Unless your doctor recommends it, you probably don’t need a calcium supplement. Some research has linked them to a greater risk of heart disease and prostate cancer, but that link isn’t clear. You can strengthen your bones with exercise like walking, tennis, dancing, and lifting weights. And fill your plate with calcium-rich foods like yoghurt, almonds, dark leafy greens (for vitamin K), and fish or fortified foods for vitamin D.

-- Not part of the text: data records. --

(** X6. What a run needs to succeed.  On channels that accept what is
    written, with PyNaCl installed, two arguments, a readable archive
    whose read does not fail, a key that loads (from the key file or
    freshly generated) and a version and an archive name that can be
    encoded in UTF-8, the run exits with status 0 and prints one line
    that reads back as the descriptor: its [sha256] is the digest of the
    archive, its [download_url] the base address followed by the file
    name of the archive, its [version] and [released_at] the argument and
    the reading of the clock, and its [signature] the one the key gives
    for the four lines built from the encoded version, URL, digest and
    timestamp. *)
Theorem run_succeeds :
  forall (CH : Channels) (argv : list str) (w : world) (content : bytes)
         (fault : option nat) (key : SigningKey) (bv bn : bytes),
    accepts CH ->
    pynacl_installed w = true ->
    (3 <= length argv)%nat ->
    fs w (Path (nth 2 argv [])) = Some (File content true fault) ->
    (forall k, fault = Some k -> (length content <= k)%nat) ->
    fst (load_signing_key (CH := CH) script_file w) = inr key ->
    Utf8.encode (nth 1 argv []) = Some bv ->
    Utf8.encode (path_name (Path (nth 2 argv []))) = Some bn ->
    let version := nth 1 argv [] in
    let download_url := DOWNLOAD_BASE_URL ++ u "/" ++ path_name (Path (nth 2 argv [])) in
    let sha256 := SHA256.hex content in
    let released_at := strftime (clock w) in
    let m := canonical_bytes bv (b "https://loiq-wp-agent.vercel.app/" ++ bn)
               (map byte_of_N sha256) (map byte_of_N released_at) in
    let r := python (CH := CH) script_file argv w in
    fst r = 0
    /\ exists json members,
         stdout (snd r) = stdout w ++ json ++ nl
         /\ JsonReader.read_object json = Some members
         /\ json_get members (u "version") = Some (JsonReader.units version)
         /\ json_get members (u "download_url") = Some (JsonReader.units download_url)
         /\ json_get members (u "sha256") = Some sha256
         /\ json_get members (u "released_at") = Some released_at
         /\ json_get members (u "key_id") = Some KEY_ID
         /\ json_get members (u "signature") = Some (map Byte.to_N (sign_b64 key m)).
Proof.
  intros CH argv w content fault key bv bn Hacc Hp Hlen Ez Hfault Hkey Ev En. cbv zeta.
  rewrite (load_signing_key_accepting script_file Hacc), load_signing_key_result in Hkey.
  rewrite (python_accepting script_file Hacc).
  rewrite (python_exact script_file argv w Hp Hlen Ez), Hkey.
  assert (Hc : checksum_outcome (Path (nth 2 argv [])) (Some (File content true fault))
               = inr (SHA256.hex content)).
  { unfold checksum_outcome. destruct fault as [k|]; [|reflexivity].
    specialize (Hfault k eq_refl).
    destruct (Nat.ltb_spec k (length content)); [lia | reflexivity]. }
  rewrite Hc.
  assert (Eu : Utf8.encode (DOWNLOAD_BASE_URL ++ u "/" ++ path_name (Path (nth 2 argv [])))
               = Some (b "https://loiq-wp-agent.vercel.app/" ++ bn)).
  { rewrite !Utf8Facts.encode_app, En. reflexivity. }
  rewrite (encode_canonical_message _ _ _ _ Ev Eu
             (Utf8Facts.encode_ascii (ascii7_Forall _ (hex_ascii content)))
             (Utf8Facts.encode_ascii (ascii7_Forall _ (strftime_ascii (clock w))))).
  set (m := canonical_bytes bv (b "https://loiq-wp-agent.vercel.app/" ++ bn)
              (map byte_of_N (SHA256.hex content))
              (map byte_of_N (strftime (clock w)))).
  set (d := update_info (nth 1 argv [])
              (DOWNLOAD_BASE_URL ++ u "/" ++ path_name (Path (nth 2 argv [])))
              (SHA256.hex content) (strftime (clock w))
              (map Byte.to_N (sign_b64 key m))
              (dict_get CHANGELOG (nth 1 argv []) (fallback_changelog (nth 1 argv [])))).
  cbn [fst snd]. split; [reflexivity|].
  exists (Json.dumps_indent2 d), (map JsonReader.as_units d).
  split.
  { cbn [stdout add_stderr add_stdout add_trace]. rewrite after_load_stdout. reflexivity. }
  split; [apply JsonReaderFacts.read_object_dumps|].
  split; [reflexivity|]. split; [reflexivity|].
  split.
  { transitivity (Some (JsonReader.units (SHA256.hex content))); [reflexivity|].
    rewrite units_bmp by apply ascii7_bmp, hex_ascii. reflexivity. }
  split.
  { transitivity (Some (JsonReader.units (strftime (clock w)))); [reflexivity|].
    rewrite units_bmp by apply ascii7_bmp, strftime_ascii. reflexivity. }
  split; [reflexivity|].
  transitivity (Some (JsonReader.units (map Byte.to_N (sign_b64 key m)))); [reflexivity|].
  unfold sign_b64. rewrite units_bmp by apply b64encode_bmp. reflexivity.
Qed.

End AnyChannels.

(** ** The further theorems at concrete inputs *)



Lemma successful_run_system_calls_witness :
  let w := Sample.start (Some Sample.key_file) (Some Sample.zip_file) in
  let r := python (ED := Sample.stand_in) (B64 := Sample.lenient) (PL := Sample.posix)
             Sample.script_file Sample.argv w in
  trace (snd r)
  = trace w ++ [Ev_exists Sample.zip_path; Ev_exists Sample.key_path;
                Ev_open_text Sample.key_path; Ev_open_binary Sample.zip_path; Ev_now].
Proof.
  cbv zeta.
  assert (H : python (ED := Sample.stand_in) (B64 := Sample.lenient) (PL := Sample.posix)
                Sample.script_file Sample.argv
                (Sample.start (Some Sample.key_file) (Some Sample.zip_file))
              = (0, snd (python (ED := Sample.stand_in) (B64 := Sample.lenient)
                           (PL := Sample.posix) Sample.script_file Sample.argv
                           (Sample.start (Some Sample.key_file) (Some Sample.zip_file)))))
    by (vm_compute; reflexivity).
  exact (proj1 (@successful_run_system_calls Sample.stand_in Sample.lenient Sample.posix
                  Sample.script_file Sample.argv _ _ H)).
Defined.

Glucosamine and chondroitin, two types of arthritis supplements, are among the most popular supplements sold in some developed countries. They are found naturally in human cartilage. Research on whether they can ease arthritis pain or prevent arthritis is mixed. Still, most experts say there’s no harm in trying them, in case you’re one of the people who get relief from them. As with all supplements, it’s best to check with your doctor first.
Your body can’t make vitamin C, so you have to get it from food. And it’s easy to hit the recommended daily amount. Just 3/4 cup of orange or half a cup red bell pepper both provide more than 150% of what you need. So you probably don’t need a supplement. There are popular products on the market with mega-doses of vitamin C that claim to prevent colds (or at least shorten how long they last), but research on that has been inconclusive.
This hormone plays a role in sleep. Your body makes it, and it’s sold in pill form. Because there’s not much evidence about the safety of taking melatonin long-term, you’re better off trying it for short-term problems, like jet lag or a temporary bout of insomnia. Side effects can include drowsiness, headache, dizziness, or nausea.
This mineral supports your body in lots of ways. It gives you energy and keeps your heart healthy, for example. But even though it’s found in a range of foods, including nuts, seeds, whole grains, and leafy greens, some countries don’t get enough. If you’re interested in taking a magnesium supplement, ask your doctor which type is best. There are several options.
Coenzyme Q10 (CoQ10)
This is an antioxidant your body makes, and you can get more of it in pill form. People try to use CoQ10 to fight migraines, protect the heart, and improve symptoms of Parkinson’s disease. But the research on whether it works is limited and conflicting. Side effects include insomnia and upset stomach, but they’re usually very mild. CoQ10 can interact with blood thinners and insulin treatments, so check with your doctor before taking it.
This yellow-orange spice may help tame inflammation, which is part of a wide variety of conditions. It’s not yet clear if turmeric thwarts any particular health problems. As a supplement, it’s sometimes labelled as curcumin, which is one of the active ingredients in turmeric that has been the focus of scientific studies. Up to 8 grams per day is considered safe. And it’s fine to add the spice to your foods.
You need it to make red blood cells and DNA and to keep your nervous system healthy. It’s found in animal products like fish, meat, eggs, and milk, so vegetarians and vegans may come up short, as can adults over the age of 50 and people with digestive problems like Crohn’s disease. B12 supplements are sold as pills or shots. B12 shots have become trendy as a way to try to boost energy and slim down, though no research shows they work.
Keep in Mind
Everyone is different. If you have a specific health concern that you think supplements might help with, ask your doctor. Your doctor can check to see what’s safe for you, tell you about potential side effects, and add your supplements to your health record. The FDA doesn’t approve supplements, unlike prescription drugs. So do your research and consult more with your doctor first.